As I and other VF authors have discovered, writing VF with the assumption that paranormal elements (ESP, telepathy, reincarnation, remote viewing, etc.) are already mainstream (Michael Gurian’s The Miracle: A Visionary Novel of 2003 is good example), can trigger the reader to visualize an environment where such phenomena abound; and, as many have come to understand, imagination of the possible must precede its manifestation.
“Extraordinary claims require extraordinary evidence.”
Included in the title of this piece are the words “visionary theory” rather than “visionary fiction theory,” indicating that I plan it to be more about visionary realism than visionary fiction per se. Its core material comes from the non-fiction work Real Magic: Ancient Wisdom, Modern Science, and a Guide to the Secret Power of the Universe by Dean Radin PhD, a bone fide scientist and academic, but one courageous and confident enough to dare put the words magic and modern science together in the same title.

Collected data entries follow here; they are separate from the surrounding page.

(* ===== verification/TcpConnection.v ===== *)
(** The client's connection to the exchange:
    [src/apps/tick_to_trade/tcp_connection.hpp].

    The state machine of a connection ([TcpState]) with its heartbeats, its
    reconnection schedule and its counters.  [epoll.add] and [epoll.remove]
    are the kernel's and leave no trace here; the results of [setsockopt] and
    [fcntl] are arguments; log lines are left out.  The relaxed atomic
    counters have one writer and are 32-bit words.  [now] is a reading of
    [sys::monotonic_nanos()], converted to [std::uint64_t] where the source
    does. *)
From S2P Require Import Prelude.
From S2P Require Import TcpSocket.
Local Open Scope Z_scope.

Module Conn.
Import Tcp.

Definition kHeartbeatIntervalNs : Z := 1000000000.
Definition kHeartbeatTimeoutNs : Z := 3000000000.
Definition kReconnectBaseDelayNs : Z := 1000000000.
Definition kReconnectMaxDelayNs : Z := 10000000000.
Definition kMaxReconnectAttempts : Z := 10.
Definition kConnectTimeoutNs : Z := 3000000000.

Inductive TcpState : Set := kConnected | kDisconnected | kConnecting.

#[export] Instance TcpState_eq_dec : EqDecision TcpState.
Proof. solve_decision. Defined.

(** [connecting_fd] is only compared with -1. *)
Record ConnectionState : Set := {
  state : TcpState;
  last_hb_sent : Z;
  last_hb_recv : Z;
  next_reconnect_at : Z;
  reconnect_delay : Z;
  reconnect_attempts : Z;
  connecting : bool;
  connect_deadline : Z;
  heartbeats_sent : Z;
  heartbeats_recv : Z;
  reconnect_count : Z;
  send_would_block : Z;
  send_failures : Z;
}.

Definition initial : ConnectionState :=
  {| state := kConnected; last_hb_sent := 0; last_hb_recv := 0; next_reconnect_at := 0;
     reconnect_delay := kReconnectBaseDelayNs; reconnect_attempts := 0; connecting := false; connect_deadline := 0;
     heartbeats_sent := 0; heartbeats_recv := 0; reconnect_count := 0; send_would_block := 0; send_failures := 0 |}.

Implicit Types c : ConnectionState.

(** * Updates *)

Definition with_state c st connecting deadline : ConnectionState :=
  {| state := st; last_hb_sent := last_hb_sent c; last_hb_recv := last_hb_recv c;
     next_reconnect_at := next_reconnect_at c; reconnect_delay := reconnect_delay c;
     reconnect_attempts := reconnect_attempts c; connecting := connecting; connect_deadline := deadline;
     heartbeats_sent := heartbeats_sent c; heartbeats_recv := heartbeats_recv c;
     reconnect_count := reconnect_count c; send_would_block := send_would_block c; send_failures := send_failures c |}.
Definition with_schedule c next delay attempts : ConnectionState :=
  {| state := state c; last_hb_sent := last_hb_sent c; last_hb_recv := last_hb_recv c;
     next_reconnect_at := next; reconnect_delay := delay;
     reconnect_attempts := attempts; connecting := connecting c; connect_deadline := connect_deadline c;
     heartbeats_sent := heartbeats_sent c; heartbeats_recv := heartbeats_recv c;
     reconnect_count := reconnect_count c; send_would_block := send_would_block c; send_failures := send_failures c |}.
Definition with_heartbeat c sent recv nsent nrecv : ConnectionState :=
  {| state := state c; last_hb_sent := sent; last_hb_recv := recv;
     next_reconnect_at := next_reconnect_at c; reconnect_delay := reconnect_delay c;
     reconnect_attempts := reconnect_attempts c; connecting := connecting c; connect_deadline := connect_deadline c;
     heartbeats_sent := nsent; heartbeats_recv := nrecv;
     reconnect_count := reconnect_count c; send_would_block := send_would_block c; send_failures := send_failures c |}.
Definition with_diagnostics c reconnects would_block failures : ConnectionState :=
  {| state := state c; last_hb_sent := last_hb_sent c; last_hb_recv := last_hb_recv c;
     next_reconnect_at := next_reconnect_at c; reconnect_delay := reconnect_delay c;
     reconnect_attempts := reconnect_attempts c; connecting := connecting c; connect_deadline := connect_deadline c;
     heartbeats_sent := heartbeats_sent c; heartbeats_recv := heartbeats_recv c;
     reconnect_count := reconnects; send_would_block := would_block; send_failures := failures |}.

(** * Lifecycle *)

Definition schedule_reconnect c (now : Z) : ConnectionState :=
  with_schedule c (u64 (now + reconnect_delay c)) (Z.min (u64 (reconnect_delay c * 2)) kReconnectMaxDelayNs)
    (u32 (reconnect_attempts c + 1)).

(** [tcp_rx_read] and [tcp_rx_write] are the cursors of the receive buffer. *)
Definition disconnect_and_reconnect c (w : Os) (tcp_rx_read tcp_rx_write : Z) : ConnectionState * Os * Z * Z :=
  if negb (bool_decide (state c = kConnected)) then (c, w, tcp_rx_read, tcp_rx_write)
  else
    let w := close_socket w in
    let c := with_state c kDisconnected (connecting c) (connect_deadline c) in
    let '(now, w) := monotonic_nanos w in
    (with_schedule c (u64 (now + kReconnectBaseDelayNs)) kReconnectBaseDelayNs 0, w, 0, 0).

(** [nodelay] and [nonblocking]: whether the two socket options that matter
    could be set. *)
Definition finalize_tcp_connect c (w : Os) (nodelay nonblocking : bool) : ConnectionState * Os * bool :=
  let w := open_socket w in
  if negb nodelay then (c, close_socket w, false)
  else if negb nonblocking then (c, close_socket w, false)
  else
    let '(ts, w) := monotonic_nanos w in
    let c := with_heartbeat c (u64 ts) (u64 ts) (heartbeats_sent c) (heartbeats_recv c) in
    let c := with_state c kConnected false (connect_deadline c) in
    let c := with_schedule c (next_reconnect_at c) kReconnectBaseDelayNs 0 in
    (with_diagnostics c (u32 (reconnect_count c + 1)) (send_would_block c) (send_failures c), w, true).

(** * Diagnostics of a send *)

Definition check_send_result (result : SendResult) c : ConnectionState * bool :=
  match sr_status result with
  | kOk => (c, true)
  | kWouldBlock => (with_diagnostics c (reconnect_count c) (u32 (send_would_block c + 1)) (send_failures c), true)
  | kPeerClosed | kError =>
      (with_diagnostics c (reconnect_count c) (send_would_block c) (u32 (send_failures c + 1)), false)
  end.
End Conn.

As VF authors attempting to increase their readership have learned, some contemporary audiences are both skeptical about hard science and turned off by non-material phenomena as well. So, it is crucial to remember that many cutting-edge scientists, Dr. Radin among them, who include topics in Parapsychology in their research, are roundly criticized by their peers. As Dr. Gary Schwartz of the University of Arizona, about whom I have posted previously, reminds us in the words of Carl Sagan: “Extraordinary claims require extraordinary evidence.” And regrettably paranormal phenomena are still considered extra-ordinary.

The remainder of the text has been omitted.